The same local paper described the festivities: “Mrs. Gerry Cathcart, general chairman, said that the club will make its last evening the most spectacular of any ever held in Columbus by an organization of women. ‘Merrymakers will have the opportunity for more fun and more surprises than they ever had,’ said Mrs. Cathcart. ‘The fortune tellers will be in their booth on your right as you enter the hall, and they will give astonishing facts in the lives of the seekers of knowledge.
‘The dancing, bargaining at the various booths and the music will be at their height and everybody is welcome to come and enjoy them.’”
And this was not all of the activity at the spacious Memorial Hall on New Year’s Eve. A newspaper reported that “Thirty-five newly naturalized citizens of Columbus will be the guests at a chicken supper to be tendered by the Columbus Americanization Society Saturday evening at Memorial Hall.”
As the new year of 1922 began there was more than usual activity across American society. Warren G. Harding, the proprietor of The Marion Star and a U.S. Senator, had been elected president in 1920 promising a return to “normalcy.”

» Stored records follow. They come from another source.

(** The numbered widgets ever constructed for the screen at [r], oldest
    first. *)
Definition numbered (w : World) (r : ref) : list Widget :=
  List.filter (fun x => Nat.eqb (widget_screen x) r && negb (is_title x)) (widget_heap w).

(** What holds of the store after any number of factory calls on a new
    client. *)
Record ids_inv (name : string) (w : World) : Prop := {
  inv_name : client_name w = name;
  inv_screenCnt : screenCnt (client w) = N.of_nat (length (screen_heap w));
  inv_screenId : forall r s,
    screen_heap w !! r = Some s -> screenId s = screen_id name (N.of_nat r);
  inv_widgetCnt : forall r s,
    screen_heap w !! r = Some s -> widgetCnt s = N.of_nat (length (numbered w r));
  inv_widgetId : forall r s,
    screen_heap w !! r = Some s ->
    widgetId <$> numbered w r =
      (fun k => widget_id (screenId s) (N.of_nat k)) <$> seq 0 (length (numbered w r));
  inv_title : forall r s x,
    screen_heap w !! r = Some s ->
    widgets s !! title_id (screenId s) = Some x ->
    exists wd, widget_heap w !! x = Some wd /\ widgetId wd = title_id (screenId s)
               /\ widget_class wd = TitleWidget /\ widget_screen wd = r;
  inv_owner : forall x wd,
    widget_heap w !! x = Some wd -> widget_screen wd < length (screen_heap w)
}.

(** A run over two screens, with [addTitle] called twice on the first. *)
Definition example_adds : list add :=
  [ AddScreen []; AddTo 0 FString; AddTo 0 FTitle;
    AddScreen [("priority", JString "info")]; AddTo 1 FIcon; AddTo 0 FTitle;
    AddTo 0 FHorizontalBar ].

Definition example_run : list ref * World :=
  Eval vm_compute in
    match do_adds example_adds (Client_new []) with
    | Some (Return xs w) => (xs, w)
    | _ => ([], Client_new [])
    end.

(** ** Chunks and lines *)

(** Every character of [s] is white space. *)
Fixpoint all_space (s : string) : bool :=
  match s with
  | EmptyString => true
  | String c r => is_space c && all_space r
  end.

(** [c] occurs in [s]. *)
Fixpoint has_char (c : ascii) (s : string) : bool :=
  match s with
  | EmptyString => false
  | String d r => Ascii.eqb d c || has_char c r
  end.

(** The lines [ls] with a line feed between each two. *)
Fixpoint join_lines (ls : list string) : string :=
  match ls with
  | [] => ""
  | [l] => l
  | l :: r => l +:+ LF +:+ join_lines r
  end.

(** The first and the last character of [l] are no white space. *)
Definition starts_plain (l : string) : bool :=
  match l with
  | String c _ => negb (is_space c)
  | EmptyString => false
  end.

Fixpoint ends_plain (l : string) : bool :=
  match l with
  | EmptyString => false
  | String c EmptyString => negb (is_space c)
  | String _ r => ends_plain r
  end.

(** A message as the server sends it, the line feed after it apart: no
    white space at either end, no line feed in it, and not beginning with
    [connect]. *)
Definition message_line (l : string) : bool :=
  starts_plain l && ends_plain l && negb (has_char "010" l)
  && negb (indexOf_is_0 "connect" l).

(** The position of the last occurrence of [key] in [l], the positions
    counted from [i] on. *)
Fixpoint last_index_from (key : string) (i : nat) (l : list string) : option nat :=
  match l with
  | [] => None
  | v :: r =>
      match last_index_from key (S i) r with
      | Some j => Some j
      | None => if String.eqb v key then Some i else None
      end
  end.

(** The token that follows the last occurrence of [key] in [params]
    ([undefined] when [key] is the last token), if [key] occurs. *)
Definition after_last (key : string) (params : list string) : option jsval :=
  (fun j => array_get params (j + 1)) <$> last_index_from key 0 params.

(** ** The text on the wire *)


(** The text of the tokens [p] on a line, each after a blank; [undefined]
    and [null] have no text. *)
Fixpoint tokens_text (p : list jsval) : string :=
  match p with
  | [] => ""
  | v :: r => " " +:+ join_item v +:+ tokens_text r
  end.

(** ** The store in every state *)

(** The registries hold live objects under their own ids: an entry of
    [client.screens] is a screen with that id, an entry of a screen's
    [widgets] is a widget of that screen with that id. *)
Record reg_inv (w : World) : Prop := {
  reg_screens : forall id r,
    screens (client w) !! id = Some r ->
    exists s, screen_heap w !! r = Some s /\ screenId s = id;
  reg_widgets : forall r s id x,
    screen_heap w !! r = Some s -> widgets s !! id = Some x ->
    exists wd, widget_heap w !! x = Some wd /\ widgetId wd = id /\ widget_screen wd = r
}.

(** What holds of the store in every state of a client named [name]. *)
Definition store_inv (name : string) (w : World) : Prop := ids_inv name w /\ reg_inv w.

(** A screen and a widget that kept what the ids rest on; the screen may
    have lost registry entries. *)
Definition screen_kept (s s' : Screen) : Prop :=
  screenId s' = screenId s /\ widgetCnt s' = widgetCnt s /\ widgets s' ⊆ widgets s.

Definition widget_kept (x x' : Widget) : Prop :=
  widget_class x' = widget_class x /\ widget_screen x' = widget_screen x
  /\ widgetId x' = widgetId x.

(** A step that constructed no object and registered none. *)
Record kept (w w' : World) : Prop := {
  kept_name : client_name w' = client_name w;
  kept_screenCnt : screenCnt (client w') = screenCnt (client w);
  kept_screens : screens (client w') ⊆ screens (client w);
  kept_screen_heap : Forall2 screen_kept (screen_heap w) (screen_heap w');
  kept_widget_heap : Forall2 widget_kept (widget_heap w) (widget_heap w')
}.

(** The world after [target] has emitted [event]. *)
Definition emitted (w : World) (target : emitter) (event : string) : World :=
  {| client := client w; screen_heap := screen_heap w; widget_heap := widget_heap w;
     trace := trace w ++ [Emit target event] |}.

(** One call or event other than [delete] on the screen at [r]. *)
Definition step_keeping (r : ref) (w w' : World) : Prop :=
  exists c o, c <> CallDeleteScreen r /\ do_call c w = Some o /\ w' = outcome_world o.

(** The screen [s] without the registry entry [id]. *)
Definition without_widget (id : string) (s : Screen) : Screen :=
  {| screenId := screenId s; screen_config := screen_config s;
     widgets := delete id (widgets s); widgetCnt := widgetCnt s |}.


(** The screen at [r] and the widget at [x] in a world that has them. *)
Definition the_screen (w : World) (r : ref) : Screen :=
  default {| screenId := ""; screen_config := []; widgets := ∅; widgetCnt := 0 |}
          (screen_heap w !! r).

Definition the_widget (w : World) (x : ref) : Widget :=
  default {| widget_class := GenericWidget; widget_screen := 0; widgetId := "";
             widgetType := JUndefined; params := None |}
          (widget_heap w !! x).

(** ** Exceptions *)

(** The exceptions of [m] are all in [E]. *)
Definition only_throws {A} (E : exn -> Prop) (m : M A) : Prop :=
  forall w e w', m w = Some (Throw e w') -> E e.

(** ** Numbers *)

(** A number that is a zero, of either sign; a number that is neither an
    infinity nor NaN. *)
Definition is_zero_number (x : float) : bool :=
  match Prim2SF x with
  | S754_zero _ => true
  | _ => false
  end.

Definition is_finite_number (x : float) : bool :=
  match Prim2SF x with
  | S754_zero _ | S754_finite _ _ _ => true
  | _ => false
  end.

(** ** More worlds to run examples in *)

(** A run in which a screen is added and deleted, and the same with one
    more screen added. *)
Definition add_delete : World :=
  Eval vm_compute in
    match (do_call (CallAddScreen []);; do_call (CallDeleteScreen 0)) (Client_new []) with
    | Some o => outcome_world o
    | None => Client_new []
    end.

Definition add_delete_add : World :=
  Eval vm_compute in
    match do_call (CallAddScreen []) add_delete with
    | Some o => outcome_world o
    | None => Client_new []
    end.

(** ... and then the first screen is deleted once more and a chunk arrives. *)
Definition add_delete_add_later : World :=
  Eval vm_compute in
    match (do_call (CallDeleteScreen 0);; do_call (EventData "success")) add_delete_add with
    | Some o => outcome_world o
    | None => Client_new []
    end.

(** A screen with a title widget that is set, a string widget and a big
    number. *)
Definition titled_world : World :=
  Eval vm_compute in
    match (s ← Client_addScreen [];
           t ← Screen_addTitle s;
           Screen_addString s;;
           Screen_addBigNumber s;;
           TitleWidget_setTitle t (JString "Clock")) (Client_new []) with
    | Some o => outcome_world o
    | None => Client_new []
    end.

(** A new client on which only a screen with a horizontal and a vertical
    bar has been made: the handshake has not taken place. *)
Definition early_bars : World :=
  Eval vm_compute in
    match (s ← Client_addScreen [];
           Screen_addHorizontalBar s;;
           Screen_addVerticalBar s) (Client_new []) with
    | Some o => outcome_world o
    | None => Client_new []
    end.

(** ** All that the client does to the outside *)

(** The event [e] is [shown] or [hidden], emitted by a screen of the registry
    of [w]. *)
Definition notification (w : World) (e : effect) : Prop :=
  exists id r, screens (client w) !! id = Some r
               /\ (e = Emit (OnScreen r) "shown" \/ e = Emit (OnScreen r) "hidden").

(** The commands of the protocol the client sends. *)
Definition commands : list string :=
  [ "hello"; "client_set"; "screen_add"; "screen_set"; "screen_del";
    "widget_add"; "widget_set"; "widget_del" ].

(** [s] ends with a line feed. *)
Fixpoint ends_with_LF (s : string) : bool :=
  match s with
  | EmptyString => false
  | String c EmptyString => Ascii.eqb c "010"
  | String _ r => ends_with_LF r
  end.

(** A line of one of the commands: the command word, then a blank and the
    rest or nothing more, and a line feed at the end. *)
Definition command_line (s : string) : bool :=
  existsb (fun cmd => starts_with (cmd +:+ " ") s || String.eqb s (cmd +:+ LF)) commands
  && ends_with_LF s.

(** What the client is expected to do to the outside: to open, end and
    destroy the socket, to write command lines, to emit [ready] and to make
    screens emit [shown] and [hidden]. *)
Definition expected (e : effect) : bool :=
  match e with
  | SocketConnect _ _ | SocketEnd | SocketDestroy => true
  | SocketWrite data => command_line data
  | Emit OnClient event => String.eqb event "ready"
  | Emit (OnScreen _) event => String.eqb event "shown" || String.eqb event "hidden"
  end.

(** The tokens of an argument of [_write]. *)
Definition arg_tokens (a : arg) : list jsval :=
  match a with
  | Scalar v => [v]
  | Array l => l
  end.

(** * Properties *)

(** ** Sending parameters *)

Section SetParams.
Variables (w : World) (this : ref) (x : Widget) (s : Screen).
Hypothesis Hx : widget_heap w !! this = Some x.
Hypothesis Hs : screen_heap w !! widget_screen x = Some s.

Lemma get_widget_run : get_widget this w = Some (Return x w).
Proof. unfold get_widget. now rewrite Hx. Qed.

(** [setParams] with any arguments but a single number *)
Lemma Widget_setParams_run (p : list jsval) :
  Array_apply p = ret p ->
  Widget_setParams this p w = Some (Return tt (sent w this x s p)).
Proof.
  intros Hp. unfold Widget_setParams. rewrite Hp.
  unfold mbind, M_bind, bind, ret, modify_widget, mbind, M_bind, bind,
    get_widget, get_screen, update, Client_write, perform. cbn.
  rewrite Hx. cbn.
  rewrite (list_lookup_insert_eq _ _ _ (lookup_lt_Some _ _ _ Hx)).
  cbn. rewrite Hs. reflexivity.
Qed.

Lemma Widget_setParams_3 (a b c : jsval) :
  Widget_setParams this [a; b; c] w = Some (Return tt (sent w this x s [a; b; c])).
Proof. apply Widget_setParams_run. reflexivity. Qed.
End SetParams.

(** ** The handshake *)

Lemma with_lcdprocConfig_id w : with_lcdprocConfig (lcdprocConfig (client w)) w = w.
Proof. destruct w as [[] ? ? ?]. reflexivity. Qed.

Lemma connect_param_run params value i w :
  connect_param params value i w =
    Some (Return tt (with_lcdprocConfig
                       (connect_switch params value i (lcdprocConfig (client w))) w)).
Proof.
  unfold connect_param, connect_switch.
  repeat (case (String.eqb value _); [reflexivity|]).
  unfold ret. now rewrite with_lcdprocConfig_id.
Qed.

Lemma forEach_connect_run params l : forall i w,
  forEach_from i (connect_param params) l w =
    Some (Return tt (with_lcdprocConfig
                       (connect_fold params i l (lcdprocConfig (client w))) w)).
Proof.
  induction l as [|value r IH]; intros i w; cbn [forEach_from connect_fold].
  - unfold ret. now rewrite with_lcdprocConfig_id.
  - unfold mbind, M_bind, bind. rewrite connect_param_run, IH. reflexivity.
Qed.

(** The [connect] branch of the data handler. *)
Lemma socket_on_data_connect buf w :
  indexOf_is_0 "connect" (trim buf) = true ->
  socket_on_data buf w =
    Some (Return tt
      {| client :=
           {| client_config := client_config (client w);
              lcdprocConfig :=
                connect_fold (split_on " " (trim buf)) 0 (split_on " " (trim buf))
                             (lcdprocConfig (client w));
              screens := screens (client w);
              screenCnt := screenCnt (client w) |};
         screen_heap := screen_heap w;
         widget_heap := widget_heap w;
         trace := trace w ++
                  [wire [JString "client_set"; JString "-name";
                         quoteString (obj_get (client_config (client w)) "name")];
                   Emit OnClient "ready"] |}).
Proof.
  intros H. unfold socket_on_data. rewrite H.
  unfold forEach, mbind, M_bind, bind. rewrite forEach_connect_run.
  unfold get_client, Client_write, perform, update, with_lcdprocConfig, wire.
  cbn -[join quoteString]. now rewrite <- app_assoc.
Qed.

Normalcy was returning following the upheavals of the Progressive Era from 1900 to 1918 and the end of World War I. Now in 1922, the economy was booming, the stock market was advancing and an optimism about the future was in the air. With the prohibition of alcohol production in place, America was entering a period that would soon be called the “Roaring Twenties.”
Reflecting that optimism, President Harding revived a tradition that his predecessor, Woodrow Wilson, had set aside, and reinstituted receiving any guest who wanted to stop by the White House on New Year’s Day. After dignitaries had stopped by, any citizen who wished could stop by and say hello to the President.
Unlike the security precautions in place today, the public stopped by in large numbers and the President, his wife and cabinet members shook hands and greeted guests for five consecutive hours. It seems a good time was had by all.
Life was busy in Columbus on the Monday after New Year’s Day as well. An observer summed up that “The program for the day in brief, Eddie O’Dowd will take on Patsy Flanagan in a 12 round, referee’s decision bout at the Chamber of Commerce at 3 PM and at 7 o’clock city council will take on three new members.” (The Chamber of Commerce auditorium, holding up to 3,000 viewers on plank seats, stood Downtown until 1969 where the Rhodes Tower is today.)
The Ringside tavern across the alley remembers those days. In a letter to the editor, W C Chipps made his plea for 1922. “Especially to the youth: teach the young girl to be a womanly girl with not too many frizzes and frills. And to the boy to be a manly boy – be polite and courteous and cast aside the cigaret and the swear word, both very common these days. Their use will surely not get you anywhere.”
Happy New Year!
Local historian and author Ed Lentz writes the As It Were column for ThisWeek Community News and The Dispatch.